Recently, a storm blew up on Twitter, from which we understand that the ASA received a number of complaints about the Government advertisement which depicts a man returning from a shopping trip with ‘green’ all over his hands and a ‘green mist’ emanating from his mouth. 

The intention of the advertisement is to depict two of the pillars of the expert advice; namely that we should be washing our hands more frequently and that people with no apparent symptoms are still spreading the virus.

Interestingly, it was the latter point which a number of Twitter users took issue with, as their stated position was that there was no clinical evidence to support the ‘expert’ view that asymptomatic people are spreading the virus.

The original advertisement stated;

“…and even people without symptoms are spreading it…”

This was repeated on radio advertising as well and although there is no record on the ASA website of the complaints (I expect these may later become available through a FOI request), due to the streamlined Coronavirus Advert reporting process, it is clear that something has changed.

ASA/CAP Website streamlined coronavirus reporting page
ASA/CAP Website streamlined coronavirus reporting page

On 7th January the radio advertisement became’

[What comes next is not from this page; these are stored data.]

(** [SendStreamUnframed::poll_send]: the second result is the caller's buffer. *)
Definition poll_send (a : write_answer) (buf : WriteBuf) (s : SendStream)
    : outcome unit (Poll (nat + StreamErrorIncoming)) * WriteBuf * SendStream :=
  match writing s with
  | Some _ => (Panic, buf, s)
  | None =>
      match a with
      | Pending => (Ret Pending, buf, s)
      | Ready (inl n) =>
          let written := (n `min` length (chunk buf))%nat in
          (Ret (Ready (inl written)), advance written buf,
           mkSend (take_bytes (take written (chunk buf)) (s_stream s)) None (stopped s))
      | Ready (inr e) => (Ret (Ready (inr (convert_write_error_to_stream_error e))), buf, s)
      end
  end.

(** ** Connections *)

(** A stream made by [stream::unfold] whose step never ends it: between polls a
    future may be in flight. *)
Inductive unfold_stream := Idle | InFlight.

Definition poll_next_unpin {A} (a : Poll A) (u : unfold_stream) : Poll (option A) * unfold_stream :=
  match a with
  | Pending => (Pending, InFlight)
  | Ready x => (Ready (Some x), Idle)
  end.

(** [BidiStream] with [split]. *)
Record BidiStream := mkBidi { b_send : SendStream; b_recv : RecvStream }.

Definition split (b : BidiStream) : SendStream * RecvStream := (b_send b, b_recv b).

(** [Connection]; its [OpenStreams] part is also the state of an opener. *)
Record OpenStreams := mkOpen { opening_bi : option unfold_stream; opening_uni : option unfold_stream }.
Record Connection := mkConn {
  incoming_bi : unfold_stream;
  incoming_uni : unfold_stream;
  opener_part : OpenStreams
}.

Definition Connection_new : Connection := mkConn Idle Idle (mkOpen None None).

(** [Connection::opener] and [OpenStreams::clone]. *)
Definition opener (c : Connection) : OpenStreams := mkOpen None None.
Definition OpenStreams_clone (o : OpenStreams) : OpenStreams := mkOpen None None.

(** [poll_accept_bidi]: a pair of stream ids, or an error. *)
Definition poll_accept_bidi (a : Poll (Z * Z + ConnectionError)) (c : Connection)
    : outcome unit (Poll (BidiStream + ConnectionErrorIncoming)) * Connection :=
  let (x, u) := poll_next_unpin a (incoming_bi c) in
  let c := mkConn u (incoming_uni c) (opener_part c) in
  match x with
  | Pending => (Ret Pending, c)
  | Ready None => (Panic, c)
  | Ready (Some (inl (send, recv))) =>
      (Ret (Ready (inl (mkBidi (SendStream_new send) (RecvStream_new recv)))), c)
  | Ready (Some (inr e)) => (Ret (Ready (inr (convert_connection_error e))), c)
  end.

(** [poll_accept_recv]. *)
Definition poll_accept_recv (a : Poll (Z + ConnectionError)) (c : Connection)
    : outcome unit (Poll (RecvStream + ConnectionErrorIncoming)) * Connection :=
  let (x, u) := poll_next_unpin a (incoming_uni c) in
  let c := mkConn (incoming_bi c) u (opener_part c) in
  match x with
  | Pending => (Ret Pending, c)
  | Ready None => (Panic, c)
  | Ready (Some (inl recv)) => (Ret (Ready (inl (RecvStream_new recv))), c)
  | Ready (Some (inr e)) => (Ret (Ready (inr (convert_connection_error e))), c)
  end.

(** [poll_open_bidi] and [poll_open_send], of a connection and of an opener. *)
Definition poll_open_bidi (a : Poll (Z * Z + ConnectionError)) (o : OpenStreams)
    : outcome unit (Poll (BidiStream + StreamErrorIncoming)) * OpenStreams :=
  let bi := default Idle (opening_bi o) in
  let (x, u) := poll_next_unpin a bi in
  let o := mkOpen (Some u) (opening_uni o) in
  match x with
  | Pending => (Ret Pending, o)
  | Ready None => (Panic, o)
  | Ready (Some (inl (send, recv))) =>
      (Ret (Ready (inl (mkBidi (SendStream_new send) (RecvStream_new recv)))), o)
  | Ready (Some (inr e)) => (Ret (Ready (inr (OnConnection (convert_connection_error e)))), o)
  end.

Definition poll_open_send (a : Poll (Z + ConnectionError)) (o : OpenStreams)
    : outcome unit (Poll (SendStream + StreamErrorIncoming)) * OpenStreams :=
  let uni := default Idle (opening_uni o) in
  let (x, u) := poll_next_unpin a uni in
  let o := mkOpen (opening_bi o) (Some u) in
  match x with
  | Pending => (Ret Pending, o)
  | Ready None => (Panic, o)
  | Ready (Some (inl send)) => (Ret (Ready (inl (SendStream_new send))), o)
  | Ready (Some (inr e)) => (Ret (Ready (inr (OnConnection (convert_connection_error e)))), o)
  end.

(** [close]: the code passed to the library. *)
Definition close (code : Z) : outcome unit Z :=
  match VarInt_from_u64 code with Some v => Ret v | None => Panic end.

(** ** Specification of a send stream

    A FIFO of bytes: what was submitted comes out in order, without loss. *)

(** An operation on the sending half, with what the library answers. *)
Inductive send_op :=
| OpSend (data : WriteBuf)
| OpReady (l : list write_answer)
| OpUnframed (a : write_answer) (buf : WriteBuf)
| OpFinish (finish_ok : bool) (a : Poll (option Z + unit))
| OpReset (code : Z).

(** The state after an operation and the bytes it submitted; [None] is a panic. *)
Definition run_op (o : send_op) (s : SendStream) : option (bytes * SendStream) :=
  match o with
  | OpSend data =>
      match send_data data s with
      | (inl _, s) => Some (remaining data, s)
      | (inr _, s) => Some ([], s)
      end
  | OpReady l => Some ([], (poll_ready l s).2)
  | OpUnframed a buf =>
      match poll_send a buf s with
      | (Ret (Ready (inl n)), _, s) => Some (take n (remaining buf), s)
      | (Ret _, _, s) => Some ([], s)
      | (_, _, _) => None
      end
  | OpFinish ok a => Some ([], (poll_finish ok a s).2)
  | OpReset code => Some ([], reset code s)
  end.

Fixpoint run_ops (l : list send_op) (s : SendStream) : option (bytes * SendStream) :=
  match l with
  | [] => Some ([], s)
  | o :: l =>
      '(b, s) ← run_op o s;
      '(b', s) ← run_ops l s;
      Some (b ++ b', s)
  end.

(** What is accepted and still to write. *)
Definition waiting (s : SendStream) : bytes := match writing s with Some d => remaining d | None => [] end.
Definition queued (s : SendStream) : bytes := accepted (s_stream s) ++ waiting s.

(** ** Lemmas *)

Lemma chunk_prefix d : ∃ r, remaining d = chunk d ++ r.
Proof.
  induction d as [|[|x b] d IH]; [by exists []|exact IH|]. by exists (concat d).
Qed.

Lemma chunk_nonempty d : remaining d ≠ [] → chunk d ≠ [].
Proof. induction d as [|[|x b] d IH]; [done|exact IH|done]. Qed.

Lemma advance_remaining n d : remaining (advance n d) = drop n (remaining d).
Proof.
  revert n. induction d as [|b d IH]; intros n; [by destruct n|]. cbn [advance].
  unfold remaining in *. case_bool_decide as Hn; cbn [concat].
  - by rewrite drop_app_le by lia.
  - rewrite IH, drop_app_ge by lia. done.
Qed.

(** Writing moves bytes from the front of the data to the library. *)
Lemma write_step n q d :
  (n ≤ length (chunk d))%nat →
  accepted (take_bytes (take n (chunk d)) q) ++ remaining (advance n d) = accepted q ++ remaining d.
Proof.
  intros Hn. cbn. rewrite advance_remaining, <- (assoc_L (++)). f_equal.
  destruct (chunk_prefix d) as [r ->]. rewrite drop_app_le by done.
  by rewrite (assoc_L (++)), take_drop.
Qed.

Lemma write_all_queued l q d :
  let '(x, q', d') := write_all l q d in
  accepted q' ++ remaining d' = accepted q ++ remaining d ∧
  (x = Ready (inl ()) → remaining d' = []).
Proof.
  revert q d. induction l as [|a l IH]; intros q d; cbn [write_all]; destruct (remaining d) as [|y b] eqn:E.
  1-3: try (split; [by rewrite E|done]); by rewrite E.
  destruct a as [|[n|e]]; [by rewrite E| |by rewrite E].
  specialize (IH (take_bytes (take (n `min` length (chunk d)) (chunk d)) q) (advance (n `min` length (chunk d)) d)).
  destruct (write_all _ _ _) as [[x q'] d']. destruct IH as [IH1 IH2]. split; [|done].
  rewrite IH1, write_step by lia. by rewrite E.
Qed.

(** Enough willing answers write everything. *)
Lemma write_all_done l q d :
  Forall (λ a, ∃ n, a = Ready (inl n) ∧ (0 < n)%nat) l → (length (remaining d) ≤ length l)%nat →
  (write_all l q d).1.1 = Ready (inl ()).
Proof.
  revert q d. induction l as [|a l IH]; intros q d Hl Hlen; cbn [write_all]; destruct (remaining d) as [|y b] eqn:E; try done.
  { cbn in Hlen. lia. }
  apply Forall_cons_1 in Hl as [(n & -> & Hn) Hl]. apply IH; [done|].
  assert (chunk d ≠ []) as Hc by (apply chunk_nonempty; by rewrite E).
  rewrite advance_remaining, E, length_drop. destruct (chunk d) as [|z c]; [done|]. cbn in *. lia.
Qed.

Lemma run_op_queued o s b s' : run_op o s = Some (b, s') → queued s' = queued s ++ b.
Proof.
  destruct o as [d|l|a buf|ok a|code]; cbn [run_op]; intros E.
  - unfold send_data in E. destruct (writing s) as [d0|] eqn:Ew; simplify_eq; [by rewrite app_nil_r|].
    unfold queued, waiting. cbn. rewrite Ew. by rewrite app_nil_r.
  - simplify_eq. rewrite app_nil_r. unfold poll_ready, queued, waiting.
    destruct (writing s) as [d|] eqn:Ew; [|done].
    pose proof (write_all_queued l (s_stream s) d) as H. destruct (write_all _ _ _) as [[x q'] d'].
    destruct H as [H1 H2]. destruct x as [|[[]|e]]; cbn; try done.
    rewrite <- H1. by rewrite H2.
  - unfold poll_send in E. destruct (writing s) eqn:Ew; [done|].
    destruct a as [|[n|e]]; simplify_eq; try by rewrite app_nil_r.
    unfold queued, waiting. cbn. rewrite Ew, !app_nil_r. f_equal.
    destruct (chunk_prefix buf) as [r ->]. by rewrite take_app_le by lia.
  - simplify_eq. rewrite app_nil_r. unfold poll_finish, queued, waiting. by destruct a as [|[?|[]]].
  - simplify_eq. by rewrite app_nil_r.
Qed.

Lemma run_ops_queued l s b s' : run_ops l s = Some (b, s') → queued s' = queued s ++ b.
Proof.
  revert s b. induction l as [|o l IH]; intros s b E; cbn in E; [simplify_eq; by rewrite app_nil_r|].
  destruct (run_op o s) as [[b1 s1]|] eqn:E1; [|done]. cbn in E.
  destruct (run_ops l s1) as [[b2 s2]|] eqn:E2; [|done]. cbn in E. simplify_eq.
  rewrite (IH _ _ E2), (run_op_queued _ _ _ _ E1). by rewrite (assoc_L (++)).
Qed.

(** The handle of a receive stream is either held or owned by a running read. *)
Definition recv_ok (id : Z) (pending : bool) (r : RecvStream) : Prop :=
  if pending then r = mkRecv None (Running id) else r_stream r = Some id.

(** What the caller of [poll_data] sees for an answer of the library. *)
Definition read_result (a : read_answer) (x : Poll (option bytes + StreamErrorIncoming)) : Prop :=
  match a with
  | Pending => x = Pending
  | Ready (inl c) => x = Ready (inl c)
  | Ready (inr e) => ∃ e', convert_read_error_to_stream_error e = Some e' ∧ x = Ready (inr e')
  end.

Definition is_pending {A} (a : Poll A) : bool := match a with Pending => true | _ => false end.

Lemma poll_data_ok id p a r :
  recv_ok id p r → a ≠ Ready (inr IllegalOrderedRead) →
  ∃ x r', poll_data a r = (Ret x, r') ∧ read_result a x ∧ recv_ok id (is_pending a) r'.
Proof.
  intros Hr Ha. unfold poll_data.
  assert (match r_stream r with Some stream => mkRecv None (Running stream) | None => r end =
    mkRecv None (Running id)) as ->.
  { destruct p; cbn in Hr; [by subst r|]. by rewrite Hr. }
  cbn [read_chunk_fut]. destruct a as [|[c|e]]; [by eexists _, _|by eexists _, _|].
  destruct e; cbn; try done; eexists _, _; (split; [done|]); (split; [eexists; split; done|done]).
Qed.

(** ** Theorems *)

(** C21: The sending half is a FIFO: whatever the library answers and however the
    calls are interleaved, the bytes it has accepted followed by those that
    wait are exactly the bytes submitted, in order; when [poll_ready] reports
    success everything submitted was accepted, and it does so once the library
    takes at least one byte per call. *)
Theorem send_stream_fifo id ops b s l :
  run_ops ops (SendStream_new id) = Some (b, s) →
  accepted (s_stream s) ++ waiting s = b ∧
  ((poll_ready l s).1 = Ready (inl ()) →
   accepted (s_stream (poll_ready l s).2) = b ∧ writing (poll_ready l s).2 = None) ∧
  (Forall (λ a, ∃ n, a = Ready (inl n) ∧ (0 < n)%nat) l → (length (waiting s) ≤ length l)%nat →
   (poll_ready l s).1 = Ready (inl ())).
Proof.
  intros E. pose proof (run_ops_queued _ _ _ _ E) as Hq. cbn in Hq. split; [exact Hq|].
  unfold queued, waiting in *. unfold poll_ready. destruct (writing s) as [d|].
  - pose proof (write_all_queued l (s_stream s) d) as H.
    pose proof (write_all_done l (s_stream s) d) as Hd.
    destruct (write_all l (s_stream s) d) as [[x q] d']. destruct H as [H1 H2]. cbn in Hd.
    split.
    + destruct x as [|[[]|e]]; try done. intros _. cbn. split; [|done].
      rewrite H2, app_nil_r in H1 by done. by rewrite H1.
    + intros Hl Hn. rewrite (Hd Hl Hn). done.
  - split; [|done]. intros _. cbn. by rewrite app_nil_r in Hq.
Qed.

“Around 1 in 3 people with coronavirus don’t have symptoms but could still be spreading it”

It’s a subtle change, but very telling.

First of all, it moved back from stating that asymptomatic people are spreading it to a position where they could be spreading it.

Now, at the risk of mixing correlation with causation, coincidentally on 19th December a review of as many of the studies done to date, globally, on asymptomatic transmission, by Dr Clare Craig FRCPath and Jonathan Engler MBChB LLB, concluded that 

“this paper has been careful only to claim that it is a dangerous assumption to believe that there is persuasive, scientific evidence of asymptomatic transmission.”

They went on to add 

“There is no evidence, outside of China, that anyone has developed even moderate COVID-19 based on true asymptomatic spread, as opposed to pre-symptomatic spread.”

As I said, the timing may be coincidental but within days the Government advertising appears to have shifted to a less definitive stance on this particular issue.

And that’s a good thing.

There is no doubt that we need to be vigilant in the face of a disease which causes so much harm to individuals and families. We also need to be informed on the best ways we can help to prevent the spread of this disease. 

But this needs to be done within the bounds of fact and evidence. We must be presented with a clear and accurate message and these messages must be supported by evidence, not just opinion.

To do otherwise, would be to open a Pandora’s Box on advertising and hurl us back into the eighteenth century.